As observered on GO1 Display screen wihle exploration:
Map-Merging
The final step now, is to merge the occupancy grids generated by all the indivudual quadrupeds in a cluster. The initial relative position of both agents are known and I also have the IMU data of the motion series, which can be stiched into a combined map.
I have it working in simulation based on the research.

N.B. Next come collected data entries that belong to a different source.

Lemma planned_text n pre c st : planned n pre st -> (length pre < n)%nat -> is_plain c = true ->
  planned n (pre ++ [c]) (mkPlan (<[length pre := Some (inlinePatchBodyOnly (length pre) (type_params c))]> (jobs st)) (transformationNeeded st) (length pre) (type_of c) (type_params c)).
Proof.
  intros Hst Hn Hp. assert (Hc := plain_not_target c Hp). destruct Hst as (Hlen & Hjobs & Hneed & _).
  apply (planned_next n pre c); [by rewrite length_insert| |by rewrite Hneed, Hc, orb_false_r].
  intros k Hk. destruct (decide (k = length pre)) as [->|Hne]; [rewrite list_lookup_insert_eq by lia; by rewrite job_at_end, Hp|].
  rewrite list_lookup_insert_ne, job_at_other; [by apply Hjobs|done|by rewrite Hc, andb_false_r|done].
Qed.

Lemma planned_image n pre c st : planned n pre st -> (length pre < n)%nat -> is_target c = true -> at_place is_plain (last pre) = false ->
  planned n (pre ++ [c]) (mkPlan (<[length pre := Some (inlinePatchInlineImageOnly (length pre) (length pre))]> (jobs st)) true (length pre) (type_of c) (type_params c)).
Proof.
  intros Hst Hn Hc Hl. assert (Hp : is_plain c = false) by (destruct (is_plain c) eqn:E; [by rewrite plain_not_target in Hc|done]).
  destruct Hst as (Hlen & Hjobs & Hneed & _). apply (planned_next n pre c); [by rewrite length_insert| |by rewrite Hc, orb_true_r].
  intros k Hk. destruct (decide (k = length pre)) as [->|Hne]; [rewrite list_lookup_insert_eq by lia; by rewrite job_at_end, Hp, Hc, Hl|].
  rewrite list_lookup_insert_ne, job_at_other; [by apply Hjobs|done| |done]. intros HS. rewrite last_lookup, <- HS in Hl. simpl in Hl. by rewrite Hl.
Qed.

Lemma planned_text_image n pre p c st : planned n pre st -> (length pre < n)%nat -> is_target c = true -> last pre = Some p -> is_plain p = true ->
  planned n (pre ++ [c]) (mkPlan (<[(length pre - 1)%nat := Some (inlinePatchBodyWithInlineImage (length pre - 1) (type_params p) (length pre))]> (jobs st)) true
    (length pre) (type_of c) (type_params c)).
Proof.
  intros Hst Hn Hc Hl Hpl. assert (Hp : is_plain c = false) by (destruct (is_plain c) eqn:E; [by rewrite plain_not_target in Hc|done]).
  destruct Hst as (Hlen & Hjobs & Hneed & _). assert (Hpos : (0 < length pre)%nat) by (destruct pre; [done|simpl; lia]).
  apply (planned_next n pre c); [by rewrite length_insert| |by rewrite Hc, orb_true_r]. intros k Hk.
  destruct (decide (k = (length pre - 1)%nat)) as [->|Hne]; [rewrite list_lookup_insert_eq by lia; by rewrite (job_at_text pre p c Hl)|].
  rewrite list_lookup_insert_ne, Hjobs by done. f_equal. destruct (decide (k = length pre)) as [->|Hne'].
  - rewrite job_at_end, Hp, Hc, Hl. simpl. by rewrite Hpl, job_at_beyond.
  - rewrite job_at_other; [done|done|lia].
Qed.

Lemma plan_child_planned n pre c st st' : planned n pre st -> (length pre < n)%nat -> plan_child (length pre) c st = Ok st' -> planned n (pre ++ [c]) st'.
Proof.
  intros Hst Hn. unfold plan_child. destruct (ContentType c) as [[t m]|] eqn:Ht; [|done].
  assert (Htype : t = type_of c) by (unfold type_of; by rewrite Ht). assert (Hmap : m = type_params c) by (unfold type_params; by rewrite Ht). subst t m.
  fold (is_plain c). assert (Htar : is_plain c = false -> is_target c = has_prefix "image/" (type_of c) &&
    match getImageContentDisposition c with Ok d => String.eqb d "inline" && negb (HasContentID c) | Err _ => false end) by (unfold is_target; by intros ->).
  destruct (is_plain c) eqn:Hp; [intros [= <-]; by apply planned_text|]. specialize (Htar eq_refl).
  destruct (has_prefix "image/" (type_of c)); [|intros [= <-]; by apply planned_skip].
  destruct (getImageContentDisposition c) as [d|]; [|done]. simpl in Htar.
  destruct (String.eqb d "inline" && negb (HasContentID c)); [|intros [= <-]; by apply planned_skip].
  assert (Hprev := Hst). destruct Hprev as (_ & _ & _ & Hprev). destruct (last pre) as [p|] eqn:Hl.
  - destruct Hprev as (Hpp & Hpt & Hpm). rewrite Hpt, Hpp, Hpm. fold (is_plain p).
    destruct (is_plain p) eqn:Hpl; intros [= <-]; [by apply planned_text_image|]. apply planned_image; [done..|]. by rewrite Hl.
  - rewrite Hprev. intros [= <-]. apply planned_image; [done..|]. by rewrite Hl.
Qed.

Lemma plan_children_planned n cs pre st st' : planned n pre st -> (length pre + length cs <= n)%nat ->
  plan_children (length pre) cs st = Ok st' -> planned n (pre ++ cs) st'.
Proof.
  revert pre st. induction cs as [|c cs IH]; intros pre st Hst Hn; cbn [plan_children]; [intros [= <-]; by rewrite app_nil_r|].
  destruct (plan_child (length pre) c st) as [st1|] eqn:Hc; [|done]. simpl in Hn. intros Hrest.
  rewrite (cons_middle c pre cs), app_assoc. apply (IH (pre ++ [c]) st1); [apply (plan_child_planned n pre c st st1); (done || lia)|rewrite length_app; simpl; lia|].
  rewrite length_app, Nat.add_comm. exact Hrest.
Qed.

Lemma plan_all cs st : plan_children 0 cs (first_plan (length cs)) = Ok st ->
  jobs st = job_at cs <$> seq 0 (length cs) /\ transformationNeeded st = existsb is_target cs.
Proof.
  intros Hp. assert (Hst : planned (length cs) ([] ++ cs) st).
  { apply (plan_children_planned (length cs) cs [] (first_plan (length cs))); [|done|exact Hp]. unfold planned, first_plan. simpl.
    split; [apply length_replicate|]. split; [|done]. intros k Hk. by rewrite lookup_replicate_2. }
  destruct Hst as (Hlen & Hjobs & Hneed & _). split; [|done]. apply list_eq. intros k. rewrite list_lookup_fmap.
  destruct (decide (k < length cs)%nat) as [Hk|Hk].
  - rewrite Hjobs by done. by rewrite lookup_seq_lt.
  - rewrite lookup_ge_None_2 by lia. by rewrite lookup_seq_ge by lia.
Qed.

End plans.

(** ** Patching keeps the children and shows the images *)

Section patched.
Context {H : Type} `{HL : HeaderLib H} `{ML : MimeLib} `{NU : NewUUID}.
Notation Part := (Part H).

(** The slots at the places, those of a wrapped part included. *)
Fixpoint flat_slot (s : slot (H := H)) : list slot :=
  match s with
  | Wrapped _ _ l => (fix flat_slots (l : list slot) : list slot := match l with [] => [] | s :: l => flat_slot s ++ flat_slots l end) l
  | s => [s]
  end.
Definition flat (l : list (slot (H := H))) : list slot := l ≫= flat_slot.

Section slot_ind.
Variable P : slot (H := H) -> Prop.
Hypotheses (Hold : forall i, P (Old i)) (Hnew : forall p, P (New p)) (Hwrap : forall h b l, Forall P l -> P (Wrapped h b l)).
Fixpoint slot_ind' (s : slot (H := H)) : P s :=
  match s with
  | Old i => Hold i
  | New p => Hnew p
  | Wrapped h b l => Hwrap h b l ((fix slots_ind (l : list slot) : Forall P l :=
      match l with [] => List.Forall_nil P | s :: l => @List.Forall_cons _ P s l (slot_ind' s) (slots_ind l) end) l)
  end.
End slot_ind.

Lemma resolve_wrapped cs h b l : resolve cs (Wrapped h b l) = mkPart h b (resolve cs <$> l).
Proof. reflexivity. Qed.
Lemma flat_wrapped h b l : flat_slot (Wrapped h b l) = flat l.
Proof. reflexivity. Qed.

Lemma flat_resolve_slot cs s s0 : s ∈ flat_slot s0 -> resolve cs s ∈ preorder (resolve cs s0).
Proof.
  induction s0 as [i|p|h b l IH] using slot_ind'; [intros ->%list_elem_of_singleton; apply preorder_self..|].
  rewrite flat_wrapped, resolve_wrapped, preorder_eq. intros (s1 & Hs1 & Hin)%list_elem_of_bind. right. apply list_elem_of_bind.
  exists (resolve cs s1). split; [|by apply list_elem_of_fmap_2]. rewrite Forall_forall in IH. by apply IH.
Qed.

Lemma flat_resolve st s : s ∈ flat (places st) -> resolve (cells st) s ∈ preorder (resolve_root st).
Proof. exact (flat_resolve_slot (cells st) s (Wrapped (root_header st) (root_body st) (places st))). Qed.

I am currently trying to get it to work with the real GOs.
Awknowledgements
Unitree & ROS2 contributers, Prof. Paul Umbanhowar for guiding though the entire project lifecycle, Davin Landry for assiting in Maker’s space, all the work done by Aditya Nair, Nick Morales, Marno Nel, Katie Hughes and David Dorf which helped me to build on from, the robofriends repo contributers, 2025 Cohort, and most importantly the Open Source Community!!
And of course to Scooby and Oatmeal! It was lovely working with you both.
If any of you reading this, work on the project and add some segments to the codebase would love to know about it. Most issues, and operational stuff are fresh in my mind, so feel free add issues and raise PR. Detailed setup instruction and running procedure is mentioned in the ReadMe file of each package.